> _PROVIDED MATERIAL_

(** * Passbolt browser extension: OpenPGP assertions and private key decryption

    A shallow embedding of
    [src/all/background_page/utils/openpgp/openpgpAssertions.js] and
    [src/all/background_page/service/crypto/decryptPrivateKeyService.js],
    with the properties their specification states about them. *)

From Stdlib Require Import ZArith Ascii String List Bool Lia.
From stdpp Require Import base option list strings gmap.

Local Open Scope string_scope.
Set Warnings "-register-all".

(** ** JavaScript values *)

Module Js.

(** Objects built by the openpgp.js library.  [PrivateKey] extends
    [PublicKey] in the library, and [isPrivate] is a method of the class:
    [PublicKey.prototype.isPrivate] returns [false] and [PrivateKey] overrides
    it to return [true]. *)
Inductive Key :=
| PublicKey (armored : string)
| PrivateKey (armored : string) (decrypted : bool).

(** A packet of a message: its tag in [openpgp.enums.packet] and its
    [encrypted] property, [None] standing for JavaScript's [null]. *)
Record Packet := mkPacket {
  packet_tag : Z;
  packet_encrypted : option (list Z)
}.

(** The values the two modules receive.  Of a number only its type is
    observed; the characters of a string are those of [ascii]; objects are
    plain objects, typed arrays and the instances of the library's
    classes. *)
Inductive Value :=
| Undefined
| Null
| Boolean (b : bool)
| Number (n : Z)
| String (s : string)
| Array (items : list Value)
| Object (props : gmap string Value)
| Uint8Array (bytes : list Z)
| KeyObject (k : Key)
| Message (packets : list Packet)
| CleartextMessage (text : string).

(** Thrown values.  [Error] and [TypeError] are the built-in classes, the
    optional [cause] being the second argument of the constructor;
    [InvalidMasterPasswordError] is the class of
    [error/invalidMasterPasswordError]; [PassphraseValidationError] is the
    kind of error the specification gives to a rejected passphrase. *)
Inductive Exception :=
| Error (message : string) (cause : option Exception)
| TypeError (message : string)
| PassphraseValidationError (message : string)
| InvalidMasterPasswordError (message : string).

(** The result of running a synchronous function body. *)
Inductive Completion (A : Type) :=
| Normal (a : A)
| Throw (e : Exception).
Arguments Normal {A} a.
Arguments Throw {A} e.

(** The settled state of a promise. *)
Inductive Promise (A : Type) :=
| Resolved (a : A)
| Rejected (e : Exception).
Arguments Resolved {A} a.
Arguments Rejected {A} e.

Definition bind {A B} (c : Completion A) (k : A -> Completion B) : Completion B :=
  match c with
  | Normal a => k a
  | Throw e => Throw e
  end.

(** [try { body } catch (error) { handler }] *)
Definition try_catch {A} (body : Completion A) (handler : Exception -> Completion A)
  : Completion A :=
  match body with
  | Normal a => Normal a
  | Throw e => handler e
  end.

(** [await p] inside an async function. *)
Definition await {A} (p : Promise A) : Completion A :=
  match p with
  | Resolved a => Normal a
  | Rejected e => Throw e
  end.

(** The promise an async function returns for a body that completed. *)
Definition async {A} (body : Completion A) : Promise A :=
  match body with
  | Normal a => Resolved a
  | Throw e => Rejected e
  end.

(** What a caller may hand to a function: a value, or a promise (any
    thenable), which is given by the state it settles in.  A thenable is an
    object like another for a function that tests or reads its argument; it
    differs where the argument is handed back by an async function. *)
Inductive Argument :=
| Plain (v : Value)
| Thenable (settled : Promise Value).

(** The promise resolved with [a], as by [return a] in an async function:
    fulfilled with a plain value, following a thenable. *)
Definition Promise_resolve (a : Argument) : Promise Value :=
  match a with
  | Plain v => Resolved v
  | Thenable settled => settled
  end.

(** An async function that returns a promise settles as that promise does. *)
Definition async_return {A} (body : Completion (Promise A)) : Promise A :=
  match body with
  | Normal p => p
  | Throw e => Rejected e
  end.

(** [Promise.all(ps)]: the array of all the values in the order of [ps], or
    the rejection of a rejected promise, here the one of least index. *)
Fixpoint Promise_all (ps : list (Promise Value)) : Promise Value :=
  match ps with
  | [] => Resolved (Array [])
  | Resolved a :: ps' =>
      match Promise_all ps' with
      | Resolved (Array l) => Resolved (Array (a :: l))
      | other => other
      end
  | Rejected e :: _ => Rejected e
  end.

(** The elements of an array. *)
Definition elements (v : Value) : list Value :=
  match v with Array items => items | _ => [] end.

(** [parts[i]] on an array of strings. *)
Definition index (parts : list string) (i : nat) : Value :=
  match parts !! i with Some s => String s | None => Undefined end.

(** [typeof v] *)
Definition typeof (v : Value) : string :=
  match v with
  | Undefined => "undefined"
  | Boolean _ => "boolean"
  | Number _ => "number"
  | String _ => "string"
  | _ => "object"
  end.

(** [Array.isArray(v)] *)
Definition isArray (v : Value) : bool :=
  match v with Array _ => true | _ => false end.

(** [Object.prototype.toString.call(v)] *)
Definition toStringTag (v : Value) : string :=
  match v with
  | Undefined => "[object Undefined]"
  | Null => "[object Null]"
  | Boolean _ => "[object Boolean]"
  | Number _ => "[object Number]"
  | String _ => "[object String]"
  | Array _ => "[object Array]"
  | Uint8Array _ => "[object Uint8Array]"
  | Object _ | KeyObject _ | Message _ | CleartextMessage _ => "[object Object]"
  end.

(** [v.name] on a value that passed the [toStringTag] test: own properties of
    a plain object; the library's objects have no [data] or [algorithm]. *)
Definition get (v : Value) (name : string) : Value :=
  match v with
  | Object props => default Undefined (props !! name)
  | _ => Undefined
  end.

(** [v instanceof Uint8Array] *)
Definition instanceof_Uint8Array (v : Value) : bool :=
  match v with Uint8Array _ => true | _ => false end.

(** [v === s] for a string literal [s] *)
Definition strict_eq_string (v : Value) (s : string) : bool :=
  match v with String s' => bool_decide (s' = s) | _ => false end.

End Js.

Coercion Js.Plain : Js.Value >-> Js.Argument.

(** Sequencing of statements that may throw. *)
Notation "'let*' x ':=' c 'in' k" := (Js.bind c (fun x => k))
  (at level 10, x name, c at level 100, k at level 200).
Notation "'do*' c 'in' k" := (Js.bind c (fun _ => k))
  (at level 10, c at level 100, k at level 200).

(** ** Regular expressions

    The fragment of ECMAScript patterns that [readSessionKeyOrFail] uses,
    matched as the language standard describes it: a matcher takes the input
    that is left and a continuation, and quantifiers are greedy. *)

Module RegExp.

Inductive Pattern :=
| AssertStart                                     (* ^ *)
| AssertEnd                                       (* $ *)
| Char (c : ascii)                                (* a literal character *)
| Class (ranges : list (ascii * ascii))           (* [a-b...], \d *)
| Seq (p q : Pattern)
| Repeat (p : Pattern) (min max : nat).           (* p{min,max} *)

(** Canonicalize of the standard under the [i] flag: the upper case of a
    character. *)
Definition toUpperCase (c : ascii) : ascii :=
  let n := nat_of_ascii c in
  if (97 <=? n)%nat && (n <=? 122)%nat then ascii_of_nat (n - 32) else c.

Definition canonicalize (ignoreCase : bool) (c : ascii) : ascii :=
  if ignoreCase then toUpperCase c else c.

(** The characters of the range [lo-hi]. *)
Definition range_chars (r : ascii * ascii) : list ascii :=
  map (fun k => ascii_of_nat (nat_of_ascii (fst r) + k))
      (seq 0 (S (nat_of_ascii (snd r)) - nat_of_ascii (fst r))).

(** A character matches a class when some member of the class has the same
    canonical form. *)
Definition class_matches (ignoreCase : bool) (ranges : list (ascii * ascii))
    (c : ascii) : bool :=
  existsb (fun a => Ascii.eqb (canonicalize ignoreCase a) (canonicalize ignoreCase c))
          (concat (map range_chars ranges)).

Definition Continuation := nat -> list ascii -> bool.

(** [matcher i p pos input k]: [p] matches a prefix of [input], which starts
    at index [pos] of the whole string, and [k] accepts what follows. *)
Fixpoint matcher (i : bool) (p : Pattern) (pos : nat) (input : list ascii)
    (k : Continuation) {struct p} : bool :=
  match p with
  | AssertStart => Nat.eqb pos 0 && k pos input
  | AssertEnd => match input with [] => k pos input | _ => false end
  | Char c =>
      match input with
      | a :: rest => Ascii.eqb (canonicalize i c) (canonicalize i a) && k (S pos) rest
      | [] => false
      end
  | Class ranges =>
      match input with
      | a :: rest => class_matches i ranges a && k (S pos) rest
      | [] => false
      end
  | Seq p1 p2 => matcher i p1 pos input (fun pos' rest => matcher i p2 pos' rest k)
  | Repeat p1 min max =>
      (fix rep (min max pos : nat) (input : list ascii) {struct max} : bool :=
         match max with
         | O => match min with O => k pos input | S _ => false end
         | S max' =>
             matcher i p1 pos input (fun pos' rest => rep (Nat.pred min) max' pos' rest)
             || match min with O => k pos input | S _ => false end
         end) min max pos input
  end.

(** The first index at or after [pos] where the pattern matches. *)
Fixpoint search (i : bool) (p : Pattern) (pos : nat) (input : list ascii) : bool :=
  matcher i p pos input (fun _ _ => true)
  || match input with
     | [] => false
     | _ :: rest => search i p (S pos) rest
     end.

(** [/p/.test(s)] and [/p/i.test(s)] *)
Definition test (i : bool) (p : Pattern) (s : string) : bool :=
  search i p 0 (list_ascii_of_string s).

Definition digit : Pattern := Class [("0", "9")]%char.

End RegExp.

(** ** Helpers imported by the two modules *)

Module StringOps.

(** The pieces of a sequence of characters between the occurrences of
    [sep]. *)
Fixpoint split_chars (sep : ascii) (cs : list ascii) : list (list ascii) :=
  match cs with
  | [] => [[]]
  | c :: rest =>
      if Ascii.eqb c sep then [] :: split_chars sep rest
      else match split_chars sep rest with
           | w :: ws => (c :: w) :: ws
           | [] => [[c]]
           end
  end.

(** [s.split(sep)] for a separator of one character. *)
Definition split (sep : ascii) (s : string) : list string :=
  map string_of_list_ascii (split_chars sep (list_ascii_of_string s)).

End StringOps.

Module Assertions.

(** Modelled from the spec: [assertNonEmptyString] of [utils/assertions] is
    imported by [openpgpAssertions.js] and is not among the sources.  The
    specification of [readSessionKeyOrFail] has it fail with a format error,
    carrying the message it is given, when the value is empty or not a
    string. *)
Definition assertNonEmptyString (data : Js.Value) (errorMessage : string)
  : Js.Completion unit :=
  match data with
  | Js.String s =>
      if bool_decide (s = EmptyString) then Js.Throw (Js.TypeError errorMessage)
      else Js.Normal tt
  | _ => Js.Throw (Js.TypeError errorMessage)
  end.

(** Modelled from the spec: [assertPassphrase] of [utils/assertions] is
    imported by [decryptPrivateKeyService.js] and is not among the sources.
    The specification has it accept a non-empty string and fail with a
    passphrase-validation error when the passphrase is missing, empty or not
    a string. *)
Definition assertPassphrase (passphrase : Js.Value) : Js.Completion unit :=
  match passphrase with
  | Js.String s =>
      if bool_decide (s = EmptyString)
      then Js.Throw (Js.PassphraseValidationError "This is not a valid passphrase")
      else Js.Normal tt
  | _ => Js.Throw (Js.PassphraseValidationError "This is not a valid passphrase")
  end.

End Assertions.

Module Uint8ArrayConvert.

Definition hex_value (c : ascii) : Z :=
  let n := Z.of_nat (nat_of_ascii c) in
  if (48 <=? n)%Z && (n <=? 57)%Z then n - 48
  else if (65 <=? n)%Z && (n <=? 70)%Z then n - 55
  else if (97 <=? n)%Z && (n <=? 102)%Z then n - 87
  else 0.

Fixpoint hex_bytes (cs : list ascii) : list Z :=
  match cs with
  | hi :: lo :: rest => (16 * hex_value hi + hex_value lo)%Z :: hex_bytes rest
  | _ => []
  end.

(** Modelled from the spec: [Uint8ArrayConvert.fromHex] of
    [utils/format/uint8ArrayConvert] is not among the sources.  The
    specification has it decode the hexadecimal payload, two characters a
    byte, so that 64 characters give 32 bytes; reading a property of a value
    that is not a string is a [TypeError]. *)
Definition fromHex (hex : Js.Value) : Js.Completion Js.Value :=
  match hex with
  | Js.String s => Js.Normal (Js.Uint8Array (hex_bytes (list_ascii_of_string s)))
  | _ => Js.Throw (Js.TypeError "Cannot read properties of undefined (reading 'length')")
  end.

End Uint8ArrayConvert.

(** ** [utils/openpgp/openpgpAssertions.js] *)

Module OpenpgpAssertion.

(** [openpgp.enums.packet.publicKeyEncryptedSessionKey] *)
Definition publicKeyEncryptedSessionKey : Z := 1.

(** [/^\d{1,2}:[0-9A-F]{64}$/i] *)
Definition sessionKeyPattern : RegExp.Pattern :=
  RegExp.Seq RegExp.AssertStart
    (RegExp.Seq (RegExp.Repeat RegExp.digit 1 2)
      (RegExp.Seq (RegExp.Char ":")
        (RegExp.Seq (RegExp.Repeat (RegExp.Class [("0", "9"); ("A", "F")]%char) 64 64)
          RegExp.AssertEnd))).

(** The message ['The parameter session key does not match the expected
    format "integer:hexadecimal-string".'], with its double quotes. *)
Definition sessionKeyFormatMessage : string :=
  let quote := String (ascii_of_nat 34) EmptyString in
  "The parameter session key does not match the expected format "
  ++ quote ++ "integer:hexadecimal-string" ++ quote ++ ".".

> _WHAT IS REQUIRED_
In the entries above, identify every line with the string "settles".

> _SOLVED PROBLEM_
    thenable), which is given by the state it settles in.  A thenable is an
(** An async function that returns a promise settles as that promise does. *)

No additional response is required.